Requirement:
Locate every line in the records below that holds the word "assumption" and return each one.

--- Records for this exercise ---

(** C9: [get_chat_by_id] and [get_chat_messages] return the store they were
    given; the other operations of the service that succeed keep every
    existing message, read flag included ([add_message_to_chat] appends one
    unread message, the find-or-create operations leave the messages as they
    are); only [mark_messages_as_read] sets read flags. *)
Theorem views_read_only (db_sort : list ChatMessage -> list ChatMessage) (cid : UUID) (u : User)
  (page per_page : Z) (s : DB) :
  (forall c s1, get_chat_by_id cid u s = inr (c, s1) -> s1 = s) /\
  (forall r s2, get_chat_messages db_sort cid u page per_page s = inr (r, s2) -> s2 = s) /\
  (forall env req m s3, add_message_to_chat env cid u req s = inr (m, s3) ->
     db_messages s3 = db_messages s ++ [m] /\ is_read m = false) /\
  (forall env pid c s4, find_or_create_chat env pid u s = inr (c, s4) ->
     db_messages s4 = db_messages s) /\
  (forall env rid c s5, find_or_create_direct_chat env u rid s = inr (c, s5) ->
     db_messages s5 = db_messages s).
Proof.
  split; [|split; [|split; [|split]]].
  - intros c s1 G. exact (proj1 (get_chat_by_id_state _ _ _ _ _ G)).
  - intros r s2. unfold get_chat_messages. unfold bind at 1.
    destruct (get_chat_by_id cid u s) as [e|[c s1]] eqn:G; [discriminate|].
    apply get_chat_by_id_state in G as (-> & _).
    unfold_monad. intros H; injection H as _ <-. reflexivity.
  - intros env req m s3 A. apply add_message_to_chat_state in A as (Hm & _ & _ & _ & ->).
    split; [exact Hm|reflexivity].
  - intros env pid c s4. apply find_or_create_chat_msgs.
  - intros env rid c s5. apply find_or_create_direct_chat_msgs.
Qed.

Lemma views_read_only_witness :
  get_chat_messages (fun l => l) "C1" userA 1 50
    (mkDB ["A"; "B"] [] [chat1] [mkChatMessage "M1" "C1" "B" "hi" false 5])
  = inr ([mkChatMessage "M1" "C1" "B" "hi" false 5], 1, 1,
         mkDB ["A"; "B"] [] [chat1] [mkChatMessage "M1" "C1" "B" "hi" false 5])
  /\ mkDB ["A"; "B"] [] [chat1] [mkChatMessage "M1" "C1" "B" "hi" false 5]
     = mkDB ["A"; "B"] [] [chat1] [mkChatMessage "M1" "C1" "B" "hi" false 5].
Proof.
  split; [reflexivity|].
  exact (proj1 (proj2 (views_read_only (fun l => l) "C1" userA 1 50
                  (mkDB ["A"; "B"] [] [chat1] [mkChatMessage "M1" "C1" "B" "hi" false 5])))
           _ _ eq_refl).
Defined.

Lemma insert_by_created_perm b x l : Permutation (x :: l) (insert_by_created b x l).
Proof.
  induction l as [|y l IH]; simpl; [reflexivity|].
  destruct (created_before b x y); [reflexivity|].
  rewrite perm_swap. constructor. exact IH.
Qed.

Lemma insert_by_created_cond b x y :
  created_before b x y = false -> message_created_at y <= message_created_at x.
Proof.
  unfold created_before; destruct b; intros H; [apply Z.leb_gt in H|apply Z.ltb_ge in H]; lia.
Qed.

Lemma insert_by_created_hd b x y l :
  HdRel created_le y l -> message_created_at y <= message_created_at x ->
  HdRel created_le y (insert_by_created b x l).
Proof.
  destruct l as [|z l]; simpl; intros Hd Hyx.
  - constructor; exact Hyx.
  - destruct (created_before b x z); constructor; [exact Hyx|].
    inversion Hd; assumption.
Qed.

Lemma insert_by_created_sorted b x l :
  Sorted created_le l -> Sorted created_le (insert_by_created b x l).
Proof.
  induction l as [|y l IH]; simpl; intros Hs.
  - repeat constructor.
  - destruct (created_before b x y) eqn:C.
    + constructor; [exact Hs|constructor].
      unfold created_before in C; destruct b; unfold created_le; [apply Z.leb_le in C|apply Z.ltb_lt in C]; lia.
    + apply Sorted_inv in Hs as [Hs Hd].
      constructor; [apply IH; exact Hs|].
      apply insert_by_created_hd; [exact Hd|exact (insert_by_created_cond _ _ _ C)].
Qed.

(** Both tie policies are lawful results of [ORDER BY created_at]. *)
Lemma sort_by_created_lawful b l : order_by_created l (sort_by_created b l).
Proof.
  unfold order_by_created, sort_by_created.
  induction l as [|x l [IHp IHs]]; simpl.
  - split; [reflexivity|constructor].
  - split.
    + rewrite <- insert_by_created_perm. constructor. exact IHp.
    + apply insert_by_created_sorted; exact IHs.
Qed.

(** C8, as stated, fails: two messages with the same [created_at] (SQLite's
    CURRENT_TIMESTAMP has one-second resolution) may be returned by the two
    page queries in different lawful orders; with [per_page = 1] page 2 then
    repeats page 1 and the second message is on neither page. *)
Lemma list_messages_pages_cex :
  (forall l, order_by_created l (sort_by_created true l)) /\
  (forall l, order_by_created l (sort_by_created false l)) /\
  get_chat_messages (sort_by_created true) "C1" userA 1 1 db_tie = inr ([msg1], 2, 2, db_tie) /\
  get_chat_messages (sort_by_created false) "C1" userA 2 1 db_tie = inr ([msg1], 2, 2, db_tie).
Proof.
  split; [apply sort_by_created_lawful|].
  split; [apply sort_by_created_lawful|].
  split; reflexivity.
Qed.

Lemma created_le_trans : Relations_1.Transitive created_le.
Proof. unfold Relations_1.Transitive, created_le; intros x y z; lia. Qed.

Lemma sorted_perm_unique l1 : forall l2,
  Sorted created_le l1 -> Sorted created_le l2 -> Permutation l1 l2 ->
  NoDup (map message_created_at l1) -> l1 = l2.
Proof.
  induction l1 as [|a l1 IH]; intros l2 S1 S2 P N.
  - symmetry; apply Permutation_nil; exact P.
  - destruct l2 as [|b l2]; [apply Permutation_sym, Permutation_nil in P; discriminate|].
    assert (Hab : a = b).
    { apply Sorted_StronglySorted in S1, S2; try exact created_le_trans.
      assert (Ha : In a (b :: l2)) by (apply (Permutation_in _ P); left; reflexivity).
      assert (Hb : In b (a :: l1)) by (apply (Permutation_in _ (Permutation_sym P)); left; reflexivity).
      destruct Ha as [Ha|Ha]; [symmetry; exact Ha|].
      destruct Hb as [Hb|Hb]; [exact Hb|].
      apply StronglySorted_inv in S1 as [_ F1]. apply StronglySorted_inv in S2 as [_ F2].
      rewrite Forall_forall in F1, F2.
      pose proof (F1 b Hb) as L1. pose proof (F2 a Ha) as L2. unfold created_le in L1, L2.
      apply (NoDup_map_inj message_created_at (a :: l1)); [exact N|left; reflexivity|right; exact Hb|lia]. }
    subst b. f_equal. apply IH.
    + apply Sorted_inv in S1; apply S1.
    + apply Sorted_inv in S2; apply S2.
    + apply Permutation_cons_inv in P; exact P.
    + simpl in N; apply NoDup_cons_iff in N; apply N.
Qed.

Lemma firstn_app_skipn {A} (n m : nat) (l : list A) :
  firstn n l ++ firstn m (skipn n l) = firstn (n + m) l.
Proof.
  revert l; induction n as [|n IH]; intros l; [reflexivity|].
  destruct l as [|x l]; simpl; [destruct m; reflexivity|]. f_equal; apply IH.
Qed.

Lemma sorted_skipn n l : Sorted created_le l -> Sorted created_le (skipn n l).
Proof.
  revert l; induction n as [|n IH]; intros l S; [exact S|].
  destruct l as [|x l]; [constructor|]. simpl. apply IH. apply Sorted_inv in S; apply S.
Qed.

Lemma sorted_firstn n l : Sorted created_le l -> Sorted created_le (firstn n l).
Proof.
  revert n; induction l as [|x l IH]; intros n S; [destruct n; constructor|].
  destruct n as [|n]; simpl; [constructor|].
  apply Sorted_inv in S as [S Hd]. constructor; [apply IH; exact S|].
  destruct l as [|y l]; destruct n; simpl; constructor. inversion Hd; assumption.
Qed.

Lemma get_chat_messages_items db_sort cid u page per_page s items t p s' :
  get_chat_messages db_sort cid u page per_page s = inr (items, t, p, s') ->
  items = firstn (Z.to_nat per_page)
            (skipn (Z.to_nat ((page - 1) * per_page))
                   (db_sort (filter (fun m => String.eqb (message_chat_id m) cid) (db_messages s)))).
Proof.
  unfold get_chat_messages. unfold bind at 1.
  destruct (get_chat_by_id cid u s) as [e|[c s1]] eqn:G; [discriminate|].
  apply get_chat_by_id_state in G as (-> & _).
  unfold_monad. intros H; injection H as <- _ _ _. reflexivity.
Qed.

(** C8 (amended): whatever lawful order each query of [get_chat_messages]
    gets from the database, every page (any [page], any [per_page]) is in
    non-decreasing [created_at]; when
    the chat's messages have pairwise distinct [created_at], page 1 followed
    by page 2 (same [per_page]) is exactly the first [2 * per_page] messages
    of the chronological order: a contiguous continuation without overlap. *)
Theorem list_messages_pages (db_sort1 db_sort2 : list ChatMessage -> list ChatMessage)
  (cid : UUID) (u : User) (per_page : Z) (s : DB)
  (items1 items2 : list ChatMessage) (t1 p1 t2 p2 : Z) (s1 s2 : DB) :
  (forall l, order_by_created l (db_sort1 l)) ->
  (forall l, order_by_created l (db_sort2 l)) ->
  get_chat_messages db_sort1 cid u 1 per_page s = inr (items1, t1, p1, s1) ->
  get_chat_messages db_sort2 cid u 2 per_page s = inr (items2, t2, p2, s2) ->
  (forall db_sort page per_page' items t p s',
     (forall l, order_by_created l (db_sort l)) ->
     get_chat_messages db_sort cid u page per_page' s = inr (items, t, p, s') ->
     Sorted created_le items) /\
  Sorted created_le items1 /\ Sorted created_le items2 /\
  (NoDup (map message_created_at
                (filter (fun m => String.eqb (message_chat_id m) cid) (db_messages s))) ->
   items1 ++ items2
   = firstn (Z.to_nat per_page + Z.to_nat per_page)
            (db_sort1 (filter (fun m => String.eqb (message_chat_id m) cid) (db_messages s)))).
Proof.
  intros L1 L2 G1 G2.
  split.
  { intros db_sort page per_page' items t p s' L G.
    apply get_chat_messages_items in G. rewrite G.
    apply sorted_firstn, sorted_skipn. apply (L _). }
  apply get_chat_messages_items in G1, G2.
  set (rows := filter (fun m => String.eqb (message_chat_id m) cid) (db_messages s)) in *.
  destruct (L1 rows) as [P1 S1]. destruct (L2 rows) as [P2 S2].
  split; [rewrite G1; apply sorted_firstn, sorted_skipn; exact S1|].
  split; [rewrite G2; apply sorted_firstn, sorted_skipn; exact S2|].
  intros N.
  assert (E : db_sort1 rows = db_sort2 rows).
  { apply sorted_perm_unique; [exact S1|exact S2|rewrite <- P1; exact P2|].
    apply (Permutation_NoDup (Permutation_map message_created_at P1)); exact N. }
  rewrite G1, G2, <- E.
  replace ((1 - 1) * per_page) with 0 by ring.
  replace ((2 - 1) * per_page) with per_page by ring.
  apply firstn_app_skipn.
Qed.
(** * Example 3 setup: poroelasticity with fracture contact

    A shallow embedding of [setup_3.py] (class [Example3Setup]):
    the constructor, [set_parameters], [initial_condition] and
    [bc_values].

    - Python floats and numpy float64 entries are binary64 numbers
      ([PrimFloat.float]); arithmetic and comparisons are the IEEE ones.
    - A one-dimensional ndarray is a list, a two-dimensional one the list
      of its rows.
    - Python dictionaries with string keys are [gmap string _].
    - Raised exceptions are values of [Exception]; code that mutates
      [self], [data_node] or [data_edge] runs in a state monad that keeps
      the state reached at the moment an exception is raised.
    - porepy objects (discretizations, tensors, boundary conditions) are
      represented by their constructor and its arguments; their
      constructors and [Biot.discretize] are taken to return.
    - Python raises ZeroDivisionError when a float is divided by zero,
      binary64 division returns an infinity or a NaN. The setup divides by
      [end_time / 2] (only when [t < end_time / 2]) and by
      [pressure_scale]; the statements on returned boundary values and
      on the exception a call raises assume a divisor that is not zero, or
      a time [t >= 0], at which the first division is reached only with a
      positive divisor. *)

From Stdlib Require Import ZArith Floats.
From stdpp Require Import base option gmap strings list list_numbers.

Set Warnings "-inexact-float,-register-all".
#[local] Open Scope string_scope.

(** ** Exceptions and the error monad *)

Inductive Exception :=
| ValueError (msg : string)
| IndexError (msg : string)
| KeyError (key : string)
| AttributeError (attr : string)
| RuntimeError (msg : string).

Inductive result (A : Type) :=
| Ok (a : A)
| Raise (e : Exception).
Arguments Ok {A} a.
Arguments Raise {A} e.

Definition result_bind {A B} (r : result A) (f : A → result B) : result B :=
  match r with Ok a => f a | Raise e => Raise e end.

Declare Scope result_scope.
Delimit Scope result_scope with R.
Bind Scope result_scope with result.
Notation "x ← y ; z" := (result_bind y (λ x, z))
  (at level 20, y at level 100, z at level 200, only parsing) : result_scope.

Definition is_Ok {A} (r : result A) : Prop := ∃ a, r = Ok a.

(** ** The part of numpy the setup uses *)

Module np.

Definition zeros (n : nat) : list float := replicate n 0%float.
Definition ones (n : nat) : list float := replicate n 1%float.

(** [np.zeros((r, c))] *)
Definition zeros2 (r c : nat) : list (list float) := replicate r (zeros c).

(** numpy's maximum and minimum of two entries; a NaN wins. *)
Definition maximum (a b : float) : float :=
  if is_nan a then a else if is_nan b then b else
  if (a <? b)%float then b else a.
Definition minimum (a b : float) : float :=
  if is_nan a then a else if is_nan b then b else
  if (b <? a)%float then b else a.

(** [np.max(a)] and [np.min(a)] raise on an empty array. *)
Definition max (a : list float) : result float :=
  match a with
  | [] => Raise (ValueError "zero-size array to reduction operation maximum which has no identity")
  | x :: xs => Ok (foldl maximum x xs)
  end.
Definition min (a : list float) : result float :=
  match a with
  | [] => Raise (ValueError "zero-size array to reduction operation minimum which has no identity")
  | x :: xs => Ok (foldl minimum x xs)
  end.

(** [a[i]] for a Python integer [i]: negative indices count from the end. *)
Definition getitem {A} (a : list A) (i : Z) : result A :=
  let n := Z.of_nat (length a) in
  let j := if (i <? 0)%Z then (i + n)%Z else i in
  if (j <? 0)%Z then Raise (IndexError "index out of bounds")
  else match a !! Z.to_nat j with
       | Some x => Ok x
       | None => Raise (IndexError "index out of bounds")
       end.

(** [a[idx]] for an integer index array [idx] (non-negative entries). *)
Fixpoint take {A} (a : list A) (idx : list nat) : result (list A) :=
  match idx with
  | [] => Ok []
  | i :: idx' =>
      match a !! i with
      | Some x => (xs ← take a idx'; Ok (x :: xs))%R
      | None => Raise (IndexError "index out of bounds")
      end
  end.

(** [a[r, mask] = v]: row [r] must exist and the boolean mask must have
    the length of a row. *)
Definition setitem_row_mask (a : list (list float)) (r : nat)
    (mask : list bool) (v : float) : result (list (list float)) :=
  match a !! r with
  | None => Raise (IndexError "index out of bounds for axis 0")
  | Some row =>
      if decide (length mask = length row)
      then Ok (<[r := zip_with (λ (b : bool) old, if b then v else old) mask row]> a)
      else Raise (IndexError "boolean index did not match indexed array")
  end.

(** [a.ravel('F')] of a two-dimensional array: column after column. *)
Definition ncols (a : list (list float)) : nat :=
  match a with [] => 0 | row :: _ => length row end.
Definition ravel_F (a : list (list float)) : list float :=
  mjoin ((λ j, (λ row : list float, nth j row 0%float) <$> a) <$> seq 0 (ncols a)).

End np.

(** ** Grids *)

Module Grid.
(** A porepy grid, with the part of [pp.fvutils.SubcellTopology] the
    setup reads: [fno_unique] holds the face number of each unique
    sub-face. [grid_id] is the identity of the Python object (grids are
    hashed by identity when used as dictionary keys). *)
Record t := {
  grid_id : nat;
  dim : nat;
  num_cells : nat;
  face_centers : list (list float);
  nodes : list (list float);
  fno_unique : list nat
}.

---

Response area:
    inversion Hd; assumption.
  destruct l as [|y l]; destruct n; simpl; constructor. inversion Hd; assumption.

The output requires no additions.